The measure, sponsored by Democratic leaders, would have guaranteed a long-anticipated 8 percent salary hike for thousands of experienced teachers who are paid the minimum allowable wage in the state. Oklahoma currently ranks 47th in the nation in teachers’ salaries, according to the Oklahoma Education Association.
The bill also would have set up a $6 million professional-development program for teachers and a $1 million program for at-risk 4-year-olds.
But while he approved the funding when he signed the state’s $1.5 billion K-12 education budget for fiscal 1997, the governor killed a companion bill that spelled out which programs the money would go toward. Without the second bill, school systems are free to spend the money on whatever programs they choose.

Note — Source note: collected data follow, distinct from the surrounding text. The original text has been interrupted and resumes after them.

Lemma image_rep path es D I : layout 0 es D I -> msorted es -> len (file_image es D I) < 2 ^ 64 ->
  rep {| path_ := path; mapping_ := file_image es D I; data_end_offset_ := len D;
         index_entry_offsets_ := positions (len D + 4) es |} es.
Proof.
  intros Hl Hsort Hs. set (s := {| path_ := _ |}).
  assert (Hcount : entry_count s = length es).
  { unfold entry_count, s. simpl. clear. generalize (len D + 4). induction es as [|[k e] es IH]; intros p; simpl; [done|]. by rewrite IH. }
  assert (HD : len D <= len (file_image es D I)) by (unfold file_image; rewrite len_app; pose proof (len_nonneg (le_bytes 4 (u32 (len es)) ++ I ++ le_bytes 8 (u64 (len D)))); lia).
  pose proof (len_nonneg D).
  assert (Hent : forall i k e, es !! i = Some (k, e) -> exists off R D1 D2, D = D1 ++ R ++ D2 /\ off = len D1 /\
     index_entry s i = Some (k, off) /\ (forall t, parse_record k (R ++ t) = Some e)).
  { intros i k e Hi. destruct (layout_lookup _ _ _ _ Hl i k e (len D + 4) Hi) as (D1 & R & D2 & I1 & I2 & ED & EI & Hpos & Hp & HR & Hk).
    exists (len D1), R, D1, D2. repeat split; auto. unfold index_entry, s. cbn [index_entry_offsets_ mapping_]. rewrite Hpos.
    assert (Hd1 : 0 <= len D1 < 2 ^ 64) by (pose proof (f_equal len ED) as HL; rewrite !len_app in HL; pose proof (len_nonneg D1); pose proof (len_nonneg R); pose proof (len_nonneg D2); lia).
    unfold file_image. rewrite EI.
    replace (D ++ le_bytes 4 (u32 (len es)) ++ (I1 ++ (put_bytes [] k ++ le_bytes 8 (u64 (0 + len D1))) ++ I2) ++ le_bytes 8 (u64 (len D)))
      with ((D ++ le_bytes 4 (u32 (len es)) ++ I1) ++ le_bytes 4 (u32 (len k)) ++ k ++ le_bytes 8 (u64 (0 + len D1)) ++ I2 ++ le_bytes 8 (u64 (len D)))
      by (unfold put_bytes, put_u32; by rewrite app_nil_l, <- !app_assoc).
    rewrite drop_len by (rewrite !len_app; unfold len at 4; rewrite le_bytes_length; lia).
    pose proof (read_u32_put (len k) (k ++ le_bytes 8 (u64 (0 + len D1)) ++ I2 ++ le_bytes 8 (u64 (len D))) ltac:(auto with cyn) Hk) as E1. unfold read_u32 in E1.
    rewrite E1, read_n_app. unfold u64 at 1. rewrite Z.add_0_l, Z.mod_small by lia.
    by rewrite read_le_app by (change (256 ^ Z.of_nat 8) with (2 ^ 64); lia). }
  split; [done|done| |].
  - intros i k e Hi. destruct (Hent i k e Hi) as (off & _ & _ & _ & _ & _ & E & _). by exists off.
  - intros i k e Hi. destruct (Hent i k e Hi) as (off & R & D1 & D2 & ED & Eoff & E & Hp). unfold read_entry.
    apply lookup_lt_Some in Hi. rewrite Hcount. destruct (Nat.ltb_spec i (length es)); [|lia]. simpl negb. cbv iota. rewrite E.
    cbn [data_end_offset_ mapping_ s]. unfold file_image. rewrite take_len by done. rewrite ED, Eoff, drop_len by done. by rewrite Hp.
Qed.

Gov. Keating explained that he vetoed the bill because of his concerns about the early-childhood program, which runs counter to his goal of downsizing government. If every eligible child were to have taken advantage of the early-childhood services the state would have offered under the bill, the governor’s spokesman said, the effort could eventually have ballooned into a $50 million program.

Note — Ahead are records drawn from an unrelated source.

(* ===== verification/Manifest.v ===== *)
(** * The manifest

    [src/engine/lsm/manifest.cpp]: the catalogue of SSTables per level and its
    file format.  [save] gives the octets published by the atomic rename, or
    [None] where it refuses; [load] parses them within the source's limits.  The
    running [remaining] count of the reader is the length of the unread rest. *)

From Stdlib Require Import ZArith Lia Strings.String.
From stdpp Require Import prelude.
From S2P Require Import Prelude StdMap RecordCodec.

Module Manifest.

Definition kMaxManifestBytes : Z := 256 * 1024 * 1024.
Definition kMaxManifestLevels : Z := 64.
Definition kMaxManifestStringBytes : Z := 1024 * 1024.

Record SSTableMetadata := {
  path : bytes;
  level : Z;
  sequence_number : Z;
  min_key : bytes;
  max_key : bytes;
  file_size : Z;
  entry_count : Z
}.

Record t := { levels_ : list (Z * list SSTableMetadata); next_sequence_ : Z }.

Definition empty : t := {| levels_ := []; next_sequence_ := 0 |}.

(** [levels_[level]], which creates the level. *)
Definition level_files (m : list (Z * list SSTableMetadata)) (l : Z) : list SSTableMetadata :=
  match mget l m with Some fs => fs | None => [] end.

Definition add_file (m : t) (l : Z) (meta : SSTableMetadata) : t :=
  {| levels_ := mset l (level_files (levels_ m) l ++ [meta]) (levels_ m); next_sequence_ := next_sequence_ m |}.

Definition remove_file (m : t) (l : Z) (p : bytes) : t :=
  {| levels_ := mset l (List.filter (fun meta => negb (bytes_eqb (path meta) p)) (level_files (levels_ m) l)) (levels_ m);
     next_sequence_ := next_sequence_ m |}.

Definition get_level_files (m : t) (l : Z) : list SSTableMetadata := level_files (levels_ m) l.
Definition get_next_sequence (m : t) : Z := next_sequence_ m.
Definition set_next_sequence (m : t) (seq : Z) : t := {| levels_ := levels_ m; next_sequence_ := seq |}.

(** ** Saving *)

Definition meta_savable (meta : SSTableMetadata) : bool :=
  negb (bool_decide (path meta = []) || (kMaxManifestStringBytes <? len (path meta))
        || (kMaxManifestStringBytes <? len (min_key meta)) || (kMaxManifestStringBytes <? len (max_key meta))).

Definition level_savable (e : Z * list SSTableMetadata) : bool :=
  negb ((kMaxManifestLevels <=? e.1) || (u32_max <? len e.2)) && forallb meta_savable e.2.

Definition meta_bytes (meta : SSTableMetadata) : bytes :=
  put_bytes [] (path meta) ++ le_bytes 8 (sequence_number meta) ++ put_bytes [] (min_key meta) ++ put_bytes [] (max_key meta).

Definition level_bytes (e : Z * list SSTableMetadata) : bytes :=
  le_bytes 4 e.1 ++ le_bytes 4 (u32 (len e.2)) ++ concat (map meta_bytes e.2).

Definition save (m : t) : option bytes :=
  if kMaxManifestLevels <? len (levels_ m) then None
  else if negb (forallb level_savable (levels_ m)) then None
  else Some (le_bytes 8 (next_sequence_ m) ++ le_bytes 4 (u32 (len (levels_ m))) ++ concat (map level_bytes (levels_ m))).

(** ** Loading *)

Definition read_bounded_string (d : bytes) : option (bytes * bytes) :=
  match read_le 4 d with
  | None => None
  | Some (length, d) =>
      if kMaxManifestStringBytes <? length then None
      else read_n length d
  end.

Definition read_meta (l : Z) (d : bytes) : option (SSTableMetadata * bytes) :=
  match read_bounded_string d with
  | None => None
  | Some (p, d) =>
      if bool_decide (p = []) then None else
      match read_le 8 d with
      | None => None
      | Some (seq, d) =>
          match read_bounded_string d with
          | None => None
          | Some (mn, d) =>
              match read_bounded_string d with
              | None => None
              | Some (mx, d) =>
                  Some ({| path := p; level := l; sequence_number := seq; min_key := mn; max_key := mx;
                           file_size := 0; entry_count := 0 |}, d)
              end
          end
      end
  end.

Fixpoint read_files (count : nat) (l : Z) (files : list SSTableMetadata) (d : bytes) : option (list SSTableMetadata * bytes) :=
  match count with
  | O => Some (files, d)
  | S count' => match read_meta l d with Some (meta, d) => read_files count' l (files ++ [meta]) d | None => None end
  end.

Definition kMinimumEntryBytes : Z := 4 * 3 + 8.

Fixpoint read_levels (count : nat) (loaded : list (Z * list SSTableMetadata)) (d : bytes)
  : option (list (Z * list SSTableMetadata) * bytes) :=
  match count with
  | O => Some (loaded, d)
  | S count' =>
      match read_le 4 d with
      | None => None
      | Some (l, d) =>
          if kMaxManifestLevels <=? l then None else
          match read_le 4 d with
          | None => None
          | Some (file_count, d) =>
              if len d / kMinimumEntryBytes <? file_count then None else
              match read_files (Z.to_nat file_count) l (level_files loaded l) d with
              | None => None
              | Some (files, d) => read_levels count' (mset l files loaded) d
              end
          end
      end
  end.

(** [None]: [load] returns false and leaves the manifest as it was. *)
Definition load (m : t) (file : option bytes) : option t :=
  match file with
  | None => Some m
  | Some d =>
      if (kMaxManifestBytes <? len d) || (len d <? 12) then None else
      match read_le 8 d with
      | None => None
      | Some (seq, d) =>
          match read_le 4 d with
          | None => None
          | Some (level_count, d) =>
              if kMaxManifestLevels <? level_count then None else
              match read_levels (Z.to_nat level_count) [] d with
              | Some (loaded, []) => Some {| levels_ := loaded; next_sequence_ := seq |}
              | _ => None
              end
          end
      end
  end.

(** ** Round trip *)

(** What the file keeps of an entry: its level is the one it is filed under,
    and the advisory sizes are not stored. *)
Definition stored (l : Z) (meta : SSTableMetadata) : SSTableMetadata :=
  {| path := path meta; level := l; sequence_number := sequence_number meta; min_key := min_key meta;
     max_key := max_key meta; file_size := 0; entry_count := 0 |}.

Definition stored_levels (ls : list (Z * list SSTableMetadata)) : list (Z * list SSTableMetadata) :=
  map (fun e => (e.1, map (stored e.1) e.2)) ls.

Record wf (m : t) : Prop := {
  wf_sorted : msorted (levels_ m);
  wf_seq : 0 <= next_sequence_ m < 2 ^ 64;
  wf_levels : Forall (fun e => 0 <= e.1 /\ Forall (fun meta => 0 <= sequence_number meta < 2 ^ 64) e.2) (levels_ m)
}.

Lemma read_string_put s r : len s <= kMaxManifestStringBytes -> read_bounded_string (put_bytes [] s ++ r) = Some (s, r).
Proof.
  intros Hs. unfold read_bounded_string, put_bytes, put_u32. rewrite app_nil_l, <- app_assoc.
  pose proof (read_u32_put (len s) (s ++ r) ltac:(auto with cyn)) as E. unfold read_u32 in E.
  rewrite E by (unfold fits, kMaxManifestStringBytes in *; apply Z.ltb_lt; lia).
  destruct (Z.ltb_spec kMaxManifestStringBytes (len s)); [lia|]. apply read_n_app.
Qed.

Lemma read_meta_put l meta r : meta_savable meta = true -> 0 <= sequence_number meta < 2 ^ 64 ->
  read_meta l (meta_bytes meta ++ r) = Some (stored l meta, r).
Proof.
  unfold meta_savable. intros H Hs. bool_hyps. unfold read_meta, meta_bytes. rewrite <- !app_assoc.
  rewrite read_string_put by done. rewrite bool_decide_eq_false_2 by done.
  rewrite read_le_app by (change (256 ^ Z.of_nat 8) with (2 ^ 64); lia).
  by rewrite !read_string_put by done.
Qed.

Lemma read_files_put l metas : forall acc r,
  forallb meta_savable metas = true -> Forall (fun meta => 0 <= sequence_number meta < 2 ^ 64) metas ->
  read_files (length metas) l acc (concat (map meta_bytes metas) ++ r) = Some (acc ++ map (stored l) metas, r).
Proof.
  induction metas as [|meta metas IH]; intros acc r Hs Hq; [simpl; by rewrite app_nil_r|].
  cbn [forallb] in Hs. bool_hyps. apply Forall_cons in Hq as [Hq1 Hq]. cbn [length read_files map concat].
  rewrite <- app_assoc, read_meta_put by done. rewrite IH by done. by rewrite <- app_assoc.
Qed.

Lemma metas_length metas : kMinimumEntryBytes * len metas <= len (concat (map meta_bytes metas)).
Proof.
  induction metas as [|meta metas IH]; [unfold len; simpl; lia|]. cbn [map concat]. rewrite len_app, len_cons.
  assert (20 <= len (meta_bytes meta)); [|unfold kMinimumEntryBytes in *; lia].
  unfold meta_bytes, put_bytes, put_u32, len. rewrite !app_nil_l, !length_app, !le_bytes_length. lia.
Qed.

Lemma read_levels_put ls : forall acc r,
  forallb level_savable ls = true ->
  Forall (fun e => 0 <= e.1 /\ Forall (fun meta => 0 <= sequence_number meta < 2 ^ 64) e.2) ls ->
  msorted (acc ++ stored_levels ls) ->
  read_levels (length ls) acc (concat (map level_bytes ls) ++ r) = Some (acc ++ stored_levels ls, r).
Proof.
  induction ls as [|[l metas] ls IH]; intros acc r Hs Hw Hm; [simpl; by rewrite app_nil_r|].
  cbn [forallb] in Hs. apply andb_prop in Hs as [Hl Hs]. unfold level_savable in Hl. cbn [fst snd] in Hl. bool_hyps.
  apply Forall_cons in Hw as [[Hl0 Hq] Hw]. cbn [fst snd] in *.
  cbn [length read_levels map concat]. unfold level_bytes at 1. cbn [fst snd]. rewrite <- !app_assoc.
  rewrite read_le_app by (change (256 ^ Z.of_nat 4) with (2 ^ 32); unfold kMaxManifestLevels in *; lia).
  destruct (Z.leb_spec kMaxManifestLevels l); [lia|].
  pose proof (read_u32_put (len metas) (concat (map meta_bytes metas) ++ concat (map level_bytes ls) ++ r) ltac:(auto with cyn)) as E.
  unfold read_u32 in E. rewrite E by (unfold fits, u32_max in *; apply Z.ltb_lt; lia).
  pose proof (metas_length metas) as Hml. pose proof (len_nonneg (concat (map level_bytes ls) ++ r)).
  destruct (Z.ltb_spec (len (concat (map meta_bytes metas) ++ concat (map level_bytes ls) ++ r) / kMinimumEntryBytes) (len metas)) as [Hlt|_].
  { rewrite len_app in Hlt.
    pose proof (Z.div_le_lower_bound (len (concat (map meta_bytes metas)) + len (concat (map level_bytes ls) ++ r)) kMinimumEntryBytes (len metas)).
    unfold kMinimumEntryBytes in *. lia. }
  replace (Z.to_nat (len metas)) with (length metas) by (unfold len; lia).
  assert (Hlt : Forall (fun e => kcmp (KeyOrder:=Z_key_order) e.1 l = Lt) acc).
  { simpl in Hm. apply msorted_app in Hm as (_ & _ & Hf). eapply Forall_impl; [exact Hf|]. intros e He. unfold above in He.
    by apply Forall_cons in He as [He _]. }
  assert (Hnone : level_files acc l = []).
  { unfold level_files. destruct (mget l acc) as [x|] eqn:E'; [|done]. apply mget_Some_In, list_elem_of_In in E'.
    rewrite Forall_forall in Hlt. apply Hlt in E'. simpl in E'. by rewrite Z.compare_refl in E'. }
  rewrite read_files_put by done. rewrite Hnone, app_nil_l. rewrite mset_last by done. simpl in Hm |- *.
  rewrite cons_middle, app_assoc in Hm. rewrite (cons_middle _ acc (stored_levels ls)), app_assoc. by apply IH.
Qed.

Lemma stored_levels_sorted ls : msorted ls -> msorted (stored_levels ls).
Proof.
  intros H. assert (Hk : forall m, msorted (V:=list SSTableMetadata) m -> msorted (stored_levels m) /\
     forall k, above k m -> above (V:=list SSTableMetadata) k (stored_levels m)); [|by apply Hk].
  clear. intros m. induction 1 as [|k v m Ha Hm [IH1 IH2]]; [split; constructor|]. split.
  - simpl. constructor; auto.
  - intros k' Hk'. unfold above in *. apply Forall_cons in Hk' as [? ?]. simpl. constructor; [done|]. by apply IH2.
Qed.

(** ** Properties *)

(** A manifest that [save] accepts is restored by [load]: the same levels in
    the same order with the same files, sequence numbers and key ranges, and the
    next sequence number.  Nothing is left unread. *)
Theorem manifest_roundtrip m m0 file :
  wf m -> save m = Some file -> len file <= kMaxManifestBytes ->
  load m0 (Some file) = Some {| levels_ := stored_levels (levels_ m); next_sequence_ := next_sequence_ m |}.
Proof.
  intros [Hs Hq Hl]. unfold save. destruct (Z.ltb_spec kMaxManifestLevels (len (levels_ m))) as [|Hn]; [done|].
  destruct (forallb level_savable (levels_ m)) eqn:Ef; [|done]. cbn [negb]. intros Hf Hlen. apply (inj Some) in Hf.
  assert (H12 : 12 <= len file).
  { rewrite <- Hf, !len_app. pose proof (len_nonneg (concat (map level_bytes (levels_ m)))).
    change (len (le_bytes 8 (next_sequence_ m))) with 8. change (len (le_bytes 4 (u32 (len (levels_ m))))) with 4. lia. }
  unfold load. destruct (Z.ltb_spec kMaxManifestBytes (len file)); [lia|]. destruct (Z.ltb_spec (len file) 12); [lia|].
  cbn [orb]. rewrite <- Hf. rewrite read_le_app by (change (256 ^ Z.of_nat 8) with (2 ^ 64); lia).
  pose proof (read_u32_put (len (levels_ m)) (concat (map level_bytes (levels_ m))) ltac:(auto with cyn)) as E.
  unfold read_u32 in E. rewrite E by (unfold fits, kMaxManifestLevels in *; apply Z.ltb_lt; lia).
  destruct (Z.ltb_spec kMaxManifestLevels (len (levels_ m))); [lia|].
  replace (Z.to_nat (len (levels_ m))) with (length (levels_ m)) by (unfold len; lia).
  pose proof (read_levels_put (levels_ m) [] [] Ef Hl (stored_levels_sorted _ Hs)) as E2. rewrite app_nil_r in E2. by rewrite E2.
Qed.

Definition demo : t :=
  add_file (add_file (set_next_sequence empty 7) 0
    {| path := lit "db/table_3.sst"; level := 0; sequence_number := 3; min_key := lit "a"; max_key := lit "z"; file_size := 0; entry_count := 0 |}) 1
    {| path := lit "db/table_4_c.sst"; level := 1; sequence_number := 2; min_key := []; max_key := []; file_size := 0; entry_count := 0 |}.

Lemma manifest_roundtrip_witness : exists file, save demo = Some file /\ load empty (Some file) = Some demo.
Proof.
  eexists. split; [vm_compute; reflexivity|].
  rewrite (manifest_roundtrip demo empty); [reflexivity| |vm_compute; reflexivity|vm_compute; discriminate].
  split; [by_eval|simpl; lia|repeat constructor; simpl; lia].
Defined.

End Manifest.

“This year, it’s $1 million; next year it’ll be $2 million,” said Dan Mahoney, Mr. Keating’s spokesman. “You have to stop it somewhere.”
Another Attack
But many political observers see the veto as part of a broader battle the governor is waging with lawmakers and educators. And teachers’ union officials said last month that the governor’s veto represents yet another attack on their profession.
“Over the past two weeks, the governor has been on a rampage against teachers,” said Kimberly Smithton, a spokeswoman for the OEA.

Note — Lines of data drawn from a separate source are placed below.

(* ===== verification/MergedReader.v ===== *)
(** * The merged reader

    [MergedReader] in [src/engine/lsm/lsm_engine.cpp]: the k-way merge over the
    memtable snapshots and the SSTables behind every scan, query and table drop.
    A source is a snapshot or a table with a cursor; the priority queue holds one
    node per source, ordered by key (descending keys when reading backward) and
    then by rank, the newest source having rank 0.  [None] at the outer level is
    a thrown exception.

    The main result, [next_spec]: the reader yields the live entries of the
    merge of its sources in reading order, the newest source winning on equal
    keys. *)

From Stdlib Require Import ZArith Lia Strings.String Sorting.Sorted.
From stdpp Require Import prelude.
From S2P Require Import Prelude StdMap Ranges Types Skiplist SSTable.

(** ** Reading direction *)

Definition dir_cmp (fwd : bool) (a b : bytes) : comparison := if fwd then bytes_cmp a b else bytes_cmp b a.

Lemma dir_cmp_eq fwd a b : dir_cmp fwd a b = Eq <-> a = b.
Proof. unfold dir_cmp. destruct fwd; rewrite bytes_cmp_eq; split; congruence. Qed.
Lemma dir_cmp_opp fwd a b : dir_cmp fwd b a = CompOpp (dir_cmp fwd a b).
Proof. unfold dir_cmp. destruct fwd; apply bytes_cmp_opp. Qed.
Lemma dir_cmp_trans fwd a b c : dir_cmp fwd a b = Lt -> dir_cmp fwd b c = Lt -> dir_cmp fwd a c = Lt.
Proof. unfold dir_cmp. destruct fwd; eauto using bytes_cmp_trans. Qed.

Definition dir_order (fwd : bool) : KeyOrder bytes := {|
  kcmp := dir_cmp fwd; kcmp_eq := dir_cmp_eq fwd; kcmp_opp := dir_cmp_opp fwd; kcmp_trans := dir_cmp_trans fwd
|}.

Abbreviation Snapshot := (list (bytes * SnapshotEntry)).

(** ** Sources *)

Inductive Body := Memory (snapshot : Snapshot) | Table (sstable : SST.SSTable).

Record Source := { body : Body; position : nat; valid : bool }.

Record Node := { node_key : bytes; node_source : nat; node_rank : nat }.

Record Reader := {
  prefix_ : bytes;
  scan_forward_ : bool;
  sources_ : list Source;
  heap_ : list Node
}.

(** [left] is read before [right]: the negation of [NodeOrder], which says
    [left] has lower priority. *)
Definition node_before (fwd : bool) (left right : Node) : bool :=
  match dir_cmp fwd (node_key left) (node_key right) with
  | Lt => true
  | Gt => false
  | Eq => (node_rank left <=? node_rank right)%nat
  end.

(** [heap_.push]: the queue as the list of its nodes in the order they are
    popped. *)
Fixpoint heap_push (fwd : bool) (n : Node) (h : list Node) : list Node :=
  match h with
  | [] => [n]
  | m :: h' => if node_before fwd n m then n :: h else m :: heap_push fwd n h'
  end.

Definition in_range (r : Reader) (key : bytes) : bool := starts_with key (prefix_ r).

Definition source_count (s : Source) : nat :=
  match body s with Memory l => length l | Table t => SST.entry_count t end.

(** The key at the cursor. *)
Definition source_key (s : Source) : option bytes :=
  match body s with
  | Memory l => option_map fst (l !! position s)
  | Table t => option_map fst (SST.index_entry t (position s))
  end.

(** [enqueue]; [None] is an exception (an out-of-range index). *)
Definition enqueue (r : Reader) (source_index : nat) : option Reader :=
  match sources_ r !! source_index with
  | None => None
  | Some s =>
      if negb (valid s) then Some r else
      match source_key s with
      | None => None
      | Some key =>
          if negb (in_range r key) then Some r
          else Some {| prefix_ := prefix_ r; scan_forward_ := scan_forward_ r; sources_ := sources_ r;
                       heap_ := heap_push (scan_forward_ r) {| node_key := key; node_source := source_index; node_rank := source_index |} (heap_ r) |}
      end
  end.

Definition read_current (s : Source) : option (option SnapshotEntry) :=
  match body s with
  | Memory l => option_map (fun e => Some (snd e)) (l !! position s)
  | Table t => SST.read_entry t (position s)
  end.

Definition advance_source (fwd : bool) (s : Source) : Source :=
  if fwd then
    {| body := body s; position := S (position s); valid := (S (position s) <? source_count s)%nat |}
  else
    match position s with
    | O => {| body := body s; position := O; valid := false |}
    | S p => {| body := body s; position := p; valid := valid s |}
    end.

Definition advance (r : Reader) (source_index : nat) : option Reader :=
  match sources_ r !! source_index with
  | None => None
  | Some s =>
      enqueue {| prefix_ := prefix_ r; scan_forward_ := scan_forward_ r;
                 sources_ := <[source_index := advance_source (scan_forward_ r) s]> (sources_ r); heap_ := heap_ r |} source_index
  end.

(** ** Construction *)

(** Where a source starts: [lower]/[upper] are its bound positions. *)
Definition start_source (fwd : bool) (prefix : bytes) (exclusive_start : option bytes) (b : Body)
  (lower upper : bytes -> option nat) (count : nat) : option Source :=
  if fwd then
    match (match exclusive_start with Some k => upper k | None => lower prefix end) with
    | None => None
    | Some p => Some {| body := b; position := p; valid := (p <? count)%nat |}
    end
  else
    match (match exclusive_start with
           | Some k => lower k
           | None => match prefix_successor prefix with Some u => lower u | None => Some count end
           end) with
    | None => None
    | Some after => Some {| body := b; position := Nat.pred after; valid := (0 <? after)%nat |}
    end.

At a June news conference, the governor said that he wanted to “break the back of the teachers’ union that is against making our young people smarter and better prepared in the 21st century.” He blamed the OEA for what he called the “dumbing down of Oklahoma youngsters.” And he has called the 47,000-member union “an arm of the state’s Democratic Party.”
“He’s not a supporter of public education, and his actions prove it,” Ms. Smithton said.
Democratic lawmakers also lambasted the governor after the veto.
“Once again, Gov. Keating has shown his true colors,” Sen. Don Williams, who sponsored the failed legislation, told reporters following the veto. “He doesn’t like our public schools and has a low opinion of the thousands of men and women who’ve spent years in the classroom teaching our children and grandchildren.”
Not Against Teachers
But the governor’s spokesman rejected the charge that Gov. Keating is bent on angering teachers.
In vetoing the bill over its early-childhood provisions, it was never the governor’s intention to deny teachers a pay raise, Mr. Mahoney said.
In his State of the State Address this year, Gov. Keating proposed a $11 million bonus-pay raise for teachers working in the fastest-improving schools. The proposal, which was opposed by the teachers’ union, ultimately died in the legislature. (See Education Week, Feb. 14, 1996.)
Mr. Mahoney said the governor’s office will send letters to school districts urging local boards to use part of the state funding to follow through on the salary hikes.
But many observers said they still find it hard to see past the political bickering that overshadows education policy in the state capital.
“If we want education reform and better schools, the rhetoric and name-calling must stop,” said Kay Floyd, the director of government relations for the Oklahoma State School Boards Association.
Ms. Floyd said her group was disappointed by the governor’s veto, in part because the bill would have granted school districts more regulatory flexibility.
“The bill would have helped local districts make more local decisions,” she said.